Lucio respiró hondo. Debía reunir valor hablar. No quiso esperar más.

—Salve, Tito Hortensio. No esperaba encontrarte aquí, mejor si estás presente, pues lo que tengo que decir te concierne a ti tanto como al prefecto —dijo con voz firme. No era adecuado para un joven hablar si no era preguntado, él lo sabía, y aun así se había arriesgado.

Hortensio pareció no escucharlo. Caminaba a su alrededor, examinándolo con ojillos porcinos. Abarcó el bíceps del chico con sus dedos gordezuelos, le pasó la mano por la mandíbula y bajó al pecho, calibrando los músculos. Cuando posó su mano en la nalga de Lucio, este se apartó y le dedicó una mirada de desprecio.

—El prefecto no me había avisado de que el puesto incluía este tipo de servicios.

—Tienes genio, eso está bien. —Hortensio profirió unos grititos a modo de risa. Escápula parecía divertirse con la escena—. No temas, solo me aseguro de que eres apto. —Se acercó a una mesilla y cogió un puñado de pasas. Se las fue lanzando una a una a la boca mientras hablaba—. Me gustan los hispanos, tenéis la fiereza de un jabalí y la inteligencia de un gorrión. Habla de una vez.
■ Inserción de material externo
(** The changes of disposeTransportDevice. *)
Definition disposes_send (s s' : summary) : Prop :=
  match sendNow s with Some i => silences i s s' | None => s' = s end.
Definition disposes_recv (s s' : summary) : Prop :=
  match recvNow s with
  | Some i => exists v1 hs, dead_recv (free_recv v1) /\
      s' = put_recvNow None (put_holders hs (put_recvs (<[i := free_recv v1]> (recvs s)) s))
  | None => s' = s
  end.

Lemma silences_rest i s s' :
  silences i s s' -> recvs s' = recvs s /\ recvNow s' = recvNow s /\ alive s' = alive s /\
    sendNow s' = None /\ holders s' = holders s /\ ended s' = ended s /\ stopped s' = stopped s.
Proof.
  intros (v & v1 & ps & ds & s2 & _ & _ & _ & _ & Hs & ->).
  destruct (silenced_rest _ _ _ _ _ Hs) as (_ & E1 & _ & E2 & _ & _ & E3 & _ & _ & E4 & E5 & E6).
  destruct s, s2. simpl in *. by subst.
Qed.
Lemma disposes_send_rest s s' :
  disposes_send s s' -> recvs s' = recvs s /\ recvNow s' = recvNow s /\ alive s' = alive s /\
    sendNow s' = None /\ holders s' = holders s /\ ended s' = ended s /\ stopped s' = stopped s.
Proof.
  unfold disposes_send. destruct (sendNow s) eqn:Hs; [apply silences_rest|]. by intros ->.
Qed.

Lemma run_disposeTransportDevice (st : Engine * World) :
  summary_ok (summarize st.1) -> alive (summarize st.1) = true ->
  exists st' s1 s2, disposeTransportDevice st = (Ok tt, st') /\ threads st'.1 = threads st.1 /\
    disposes_send (summarize st.1) s1 /\ disposes_recv s1 s2 /\ summarize st'.1 = put_dead s2.
Proof.
  intros Hok Ha. unfold disposeTransportDevice. unfold bind at 1, engine at 1. cbn [fst snd].
  assert (exists st1, match mSendTransport st.1 with Some i => disposeSend i | None => ret tt end st =
    (Ok tt, st1) /\ threads st1.1 = threads st.1 /\
    disposes_send (summarize st.1) (summarize st1.1)) as (st1 & H1' & T1 & D1).
  { unfold disposes_send. change (sendNow (summarize st.1)) with (mSendTransport st.1).
    destruct (mSendTransport st.1) as [i|] eqn:Hi; [by apply run_disposeSend|by exists st]. }
  rewrite (bind_of_ok _ _ _ _ _ H1'). unfold bind at 1, engine at 1. cbn [fst snd].
  destruct (disposes_send_rest _ _ D1) as (E1 & E2 & E3 & E4 & _).
  assert (exists st2, match mRecvTransport st1.1 with Some i => disposeRecv i | None => ret tt end st1 =
    (Ok tt, st2) /\ threads st2.1 = threads st1.1 /\
    disposes_recv (summarize st1.1) (summarize st2.1)) as (st2 & H2' & T2 & D2).
  { unfold disposes_recv. change (recvNow (summarize st1.1)) with (mRecvTransport st1.1) in *.
    destruct (mRecvTransport st1.1) as [i|] eqn:Hi; [|by exists st1].
    destruct (ok_recvNow _ Hok i) as (v & Hv & Ho); [by rewrite <- E2|].
    destruct (ok_recvs _ Hok i v Hv) as [Hc Hd]. rewrite <- E1 in Hv.
    destruct (run_disposeRecv i st1 v Hv Ho Hc Hd) as (st2 & v1 & hs & H2' & T2 & D2 & S2).
    exists st2. eauto 10. }
  rewrite (bind_of_ok _ _ _ _ _ H2').
  assert (Ha2 : alive (summarize st2.1) = true).
  { rewrite <- Ha, <- E3. unfold disposes_recv in D2. destruct (recvNow (summarize st1.1)).
    - destruct D2 as (v1 & hs & _ & ->). by destruct (summarize st1.1).
    - by rewrite D2. }
  exists (set_mDevice None st2.1, st2.2), (summarize st1.1), (summarize st2.1).
  split_and!; try done.
  - unfold on_device, JDevice_dispose, bind, checkDeviceExists. simpl in *.
    by destruct (mDevice st2.1).
  - transitivity (threads st2.1); [by destruct st2 as [[] ?]|congruence].
  - by destruct st2 as [[] ?].
Qed.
Lucio ignoró a Hortensio. Se puso firme ante el prefecto, tragó saliva, clavó los ojos en la clepsidra del fondo, desprovista de agua, y habló:

—Señor, se lo agradezco, pero no puedo aceptar el puesto. Voy a enrolarme como soldado raso. Ese es mi deseo y el lugar que verdaderamente me corresponde, sin prebendas ni tratos de favor. En la Vigesimosegunda están los mejores ingenieros y, cuando llegue el momento, querría ser tenido en cuenta para formarme como tal, es lo único que le pido.

Publio Ostorio Escápula dirigió a Hortensio una mirada de incredulidad. Lucio seguía impasible.
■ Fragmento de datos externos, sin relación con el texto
(** C14. Joining connects the engine.  A join that returns while there is a network leaves the
    device loaded and gives the engine a new send transport and a new receive transport, both
    open and in place of those it had; the transports that exist already, with their producers
    and consumers, are as they were. *)
Theorem join_connects (st st' : Engine * World)
    (Hnet : network_available st.2 = true) (Hjoin : joinImpl st = (Ok tt, st')) :
  (exists d, mDevice st'.1 = Some d /\ loaded d = true) /\
  mSendTransport st'.1 = Some (length (sendTransports st.1)) /\
  (exists t, open_sendTransport st'.1 (length (sendTransports st.1)) t) /\
  (forall i, (i < length (sendTransports st.1))%nat ->
     view_send <$> sendTransports st'.1 !! i = view_send <$> sendTransports st.1 !! i) /\
  mRecvTransport st'.1 = Some (length (recvTransports st.1)) /\
  (exists t, open_recvTransport st'.1 (length (recvTransports st.1)) t) /\
  (forall i, (i < length (recvTransports st.1))%nat ->
     view_recv <$> recvTransports st'.1 !! i = view_recv <$> recvTransports st.1 !! i).
Proof.
  unfold joinImpl in Hjoin. rewrite Hnet in Hjoin.
  apply bind_ok in Hjoin as ([] & st1 & Hload & Hjoin).
  assert (E1 : summarize st1.1 = summarize st.1)
    by (eapply calm_ok; [|exact Hload]; intros; by eauto with preserve).
  apply bind_ok in Hjoin as ([] & st2 & (t & Ht & E2)%createSendTransport_ok & Hjoin).
  apply bind_ok in Hjoin as ([] & st3 & (u & Hu & E3)%createRecvTransport_ok & Hjoin).
  pose proof (announce_loaded _ _ Hjoin) as Hd.
  assert (E4 : summarize st'.1 = summarize st3.1)
    by (eapply calm_ok; [|exact Hjoin]; intros; by eauto with preserve).
  assert (Ls : length (sendTransports st1.1) = length (sendTransports st.1))
    by (by rewrite <- !sends_length, E1).
  assert (Lr : length (recvTransports st2.1) = length (recvTransports st.1)).
  { rewrite <- !recvs_length, E2, <- E1. by destruct (summarize st1.1). }
  rewrite Ls, E1 in E2. rewrite Lr, E2 in E3. rewrite E3 in E4.
  destruct (joined_send st.1 st'.1 t) as [Hs Hs']; [by rewrite E4|done|].
  destruct (joined_recv st.1 st'.1 u) as [Hr Hr']; [by rewrite E4|done|].
  split_and!; try done.
  - change (sendNow (summarize st'.1) = Some (length (sendTransports st.1))). by rewrite E4.
  - intros i Hi. by rewrite Hs, lookup_app_l.
  - change (recvNow (summarize st'.1) = Some (length (recvTransports st.1))). by rewrite E4.
  - intros i Hi. by rewrite Hr, lookup_app_l.
Qed.

(** A device that is loaded cannot be loaded again. *)
Lemma JDevice_load_twice d (w : World) text :
  loaded d = true -> exists e d', JDevice_load text (Some d, w) = (Throw e, d').
Proof.
  intros Hl. unfold JDevice_load, checkDeviceExists, native_try, bind, lift, json_argument. simpl.
  destruct text as [text|]; simpl; [|by eexists _, _].
  pose proof (json_parse_ends text) as He. destruct (json_parse text); [|by eexists _, _|done].
  unfold Device_Load, bind, get, throw_if. simpl. rewrite Hl. simpl. by eexists _, _.
Qed.
Lemma loadDevice_twice (st : Engine * World) d :
  mDevice st.1 = Some d -> loaded d = true -> exists e st', loadDevice st = (Throw e, st').
Proof.
  intros Hd Hl. unfold loadDevice. unfold bind at 1, engine. unfold bind at 1.
  unfold call_server, send_request. destruct (mStartupClient st.1); [|by eexists _, _].
  destruct (request _ _ _) as [[|code data] w]; [by eexists _, _|].
  unfold get_data, Fastjson.deref, throw_if, bind, ret. simpl. destruct (is_null data); [by eexists _, _|].
  unfold on_device. simpl. rewrite Hd. set (text := Some _).
  destruct (JDevice_load_twice d w text Hl) as (e & [d' w'] & ->). by eexists _, _.
Qed.

(** C16. An engine joins once.  When the device is loaded, that is after a join, and there is a
    network, the task of another join ends the process whatever the server answers, also when the
    channel was left in between. *)
Theorem rejoin_ends_process (st : Engine * World) (q : list task) (d : Device)
    (Hnext : workQueue (threads st.1) = RunJoin :: q)
    (Hdevice : mDevice st.1 = Some d) (Hloaded : loaded d = true)
    (Hnet : network_available st.2 = true) :
  exists st', act RunWork st = (Ok tt, st') /\ has_crashed st' = true.
Proof.
  cbn [act]. rewrite (run_work_cons _ _ _ Hnext). unfold uncaught. simpl.
  destruct (loadDevice_twice (popped q st) d) as (e & st1 & Hload);
    [by destruct st as [[] ?]|done|].
  unfold rethrow, try_catch, joinImpl. simpl. rewrite Hnet. unfold bind at 1. rewrite Hload.
  destruct (is_checked e); (eexists; split; [reflexivity|apply crashed_set]).
Qed.

(** *** Destroying *)

(** What is left of a transport that was closed and disposed. *)
Definition closed_sendTransport (e : Engine) (i : nat) : Prop := exists t,
  sendTransports e !! i = Some t /\ freed t = true /\
  transport_closed (send_base (native t)) = true /\
  (forall a, a ∈ all_producers (native t) -> producer_closed a = true) /\
  (forall a, a ∈ all_dataProducers (native t) -> dataProducer_closed a = true).
Definition closed_recvTransport (e : Engine) (i : nat) : Prop := exists t,
  recvTransports e !! i = Some t /\ freed t = true /\
  transport_closed (recv_base (native t)) = true /\
  (forall c, c ∈ all_consumers (native t) -> consumer_closed c = true).

Lemma none_open {A} (closed : A -> bool) (r : Registry A) a :
  (forall p, is_open closed r p = false) -> a ∈ objects r -> closed a = true.
Proof.
  intros Ho [p Hp]%list_elem_of_lookup_1. specialize (Ho p). unfold is_open in Ho. rewrite Hp in Ho.
  by apply negb_false_iff in Ho.
Qed.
—¿Qué estás diciendo, joven Celio? ¿Estás borracho? —le preguntó el prefecto acercándose a él para olfatearlo.

—No, señor. Solo tengo algo de resaca. En realidad, estoy muy bien. O quizás —Lucio miró a Hortensio— es lo único que se puede esperar de un cerebro de gorrión.
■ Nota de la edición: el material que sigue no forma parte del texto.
Lemma hash_multi_set_then_multi_get_witness :
  Store.multi_get HashStore.get ["a"; "b"]
    (Store.multi_set HashStore.set ["a"; "b"] [[x01]; [x02]] ∅).2
  = (Returns [[x01]; [x02]],
     HashStore.store_all (zip ["a"; "b"] [[x01]; [x02]]) ∅).
Proof.
  refine (proj2 (hash_multi_set_then_multi_get ["a"; "b"] [[x01]; [x02]] ∅ _ _)).
  - apply NoDup_cons. split.
    + intros H. apply list_elem_of_singleton in H. discriminate H.
    + apply NoDup_singleton.
  - reflexivity.
Defined.

(** ** The generic [Store::append] *)

Lemma hash_append_run (k : string) (old v : list byte)
  (map_ : gmap string (list byte)) :
  map_ !! k = Some old ->
  Store.append HashStore.set HashStore.get k v map_
  = (Returns tt, <[k := old ++ v]> map_).
Proof.
  intros Hk. unfold Store.append, bind. by rewrite (hash_get_present _ _ _ Hk).
Qed.

(** X4. [append] on a key that holds a value: in both backends the call
    returns and the key then holds the old bytes followed by the new
    ones; all other keys are as they were. *)
Theorem append_to_present_key (base k : string) (old v : list byte)
  (map_ : gmap string (list byte)) (fs : FileStore.filesystem) :
  map_ !! k = Some old ->
  FileStore.faults fs !! FileStore.realPath base k = None ->
  FileStore.files fs !! FileStore.realPath base k = Some old ->
  Store.append HashStore.set HashStore.get k v map_
    = (Returns tt, <[k := old ++ v]> map_) /\
  Store.append (FileStore.set base) (FileStore.get base) k v fs
    = (Returns tt,
       FileStore.Filesystem
         (<[FileStore.realPath base k := old ++ v]> (FileStore.files fs))
         (FileStore.faults fs)).
Proof.
  intros Hk Hf Hfile. split; [by apply hash_append_run|].
  unfold Store.append, bind. rewrite (file_get_present _ _ _ _ Hf Hfile).
  unfold FileStore.set. cbv zeta. by rewrite Hf.
Qed.

Lemma append_to_present_key_witness :
  Store.append HashStore.set HashStore.get "log" [x03] {["log" := [x01; x02]]}
  = (Returns tt, <["log" := [x01; x02] ++ [x03]]> {["log" := [x01; x02]]}).
Proof.
  refine (proj1 (append_to_present_key "/tmp/gloo" "log" [x01; x02] [x03]
    {["log" := [x01; x02]]}
    (FileStore.Filesystem {["/tmp/gloo/log" := [x01; x02]]} ∅) _ _ _)).
  - apply lookup_singleton_eq.
  - apply lookup_empty.
  - apply lookup_singleton_eq.
Defined.

(** X5. [append] does not create a key: on a key that is absent the
    call leaves by the exception of [get] in both backends ("Key not
    found" in the in-process store, the system error ENOENT in the
    filesystem store) and nothing is stored. *)
Theorem append_to_absent_key (base k : string) (v : list byte)
  (map_ : gmap string (list byte)) (fs : FileStore.filesystem) :
  map_ !! k = None ->
  FileStore.faults fs !! FileStore.realPath base k = None ->
  FileStore.files fs !! FileStore.realPath base k = None ->
  Store.append HashStore.set HashStore.get k v map_
    = (Throws (runtime_error ("Key not found: " +:+ k)), map_) /\
  Store.append (FileStore.set base) (FileStore.get base) k v fs
    = (Throws (system_error FileStore.ENOENT), fs).
Proof.
  intros Hk Hf Hfile. split; unfold Store.append, bind.
  - by rewrite (hash_get_absent _ _ Hk).
  - by rewrite (file_get_absent _ _ _ Hf Hfile).
Qed.

Lemma append_to_absent_key_witness :
  Store.append HashStore.set HashStore.get "log" [x03] ∅
  = (Throws (runtime_error "Key not found: log"), ∅).
Proof.
  refine (proj1 (append_to_absent_key "/tmp/gloo" "log" [x03] ∅
    (FileStore.Filesystem ∅ ∅) _ _ _)); apply lookup_empty.
Defined.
—Debes de haber perdido el juicio, entonces. ¿Qué necio rechazaría una posibilidad segura de hacerse rico y alcanzar la dignidad ecuestre?

—Yo te responderé, Publio —intervino Hortensio, chupándose los dedos para saborear el dulzor de las pasas—. Un idiota. O lo que es lo mismo, un hispano. La estulticia de su raza es legendaria.

—¿Y la obediencia que debes a tus mayores, cachorro ingrato? —le preguntó el prefecto, acercando su cara a la de Lucio, que enfrentó su mirada. Los surcos de la comisura de sus labios parecían esculpidos a cincel—. ¿Qué explicación voy a darle a tu tía?

—Yo mismo le escribiré.

—No eres consciente de lo que tu decisión implica. Tu familia no lo aceptará, y quizá ya no vuelvas a ser bienvenido en casa de los Domicios. En cuanto a tu padre…

—Mi padre ha pasado media vida en la legión, señor; estará orgulloso de que yo siga sus pasos.

—¿Cómo osas interrumpirme? ¡Yo te diré lo que habría hecho tu padre! —Acercó su cara aún más y Lucio creyó que sus narices se iban a tocar—. Si se le hubiera presentado esta oportunidad a tu edad, no lo habría pensado un instante. La vida de un legionario es un infierno, pasarán años antes de que puedas ser ingeniero. Y te advierto una cosa —dijo, levantando el índice de la mano derecha—: si optas por ser soldado raso, no cuentes con mi ayuda. Serás tratado como uno más.

Lucio se relajó. Ya estaba hecho. Ahora solo estaba su determinación. Con el tiempo demostraría su talento y así su familia comprendería el valor de su proceder. Deseó tener delante a su padre para explicarle lo que no se había atrevido a decirle de niño: únicamente las normas justas merecen ser obedecidas.

Salió del edificio y atravesó el patio en dirección a la oficina de reclutamiento. Una centuria estaba formada y a punto de iniciar un largo viaje, a juzgar por los carros de avituallamiento. Se acercó a un soldado y le preguntó adónde se dirigían.

—A Berenice Pancrisia, a las minas de oro.

Un sujeto pecoso de barba pelirroja, situado algo más lejos, rugió:

—¡A las puertas del Hades! ¡Allí es donde vamos!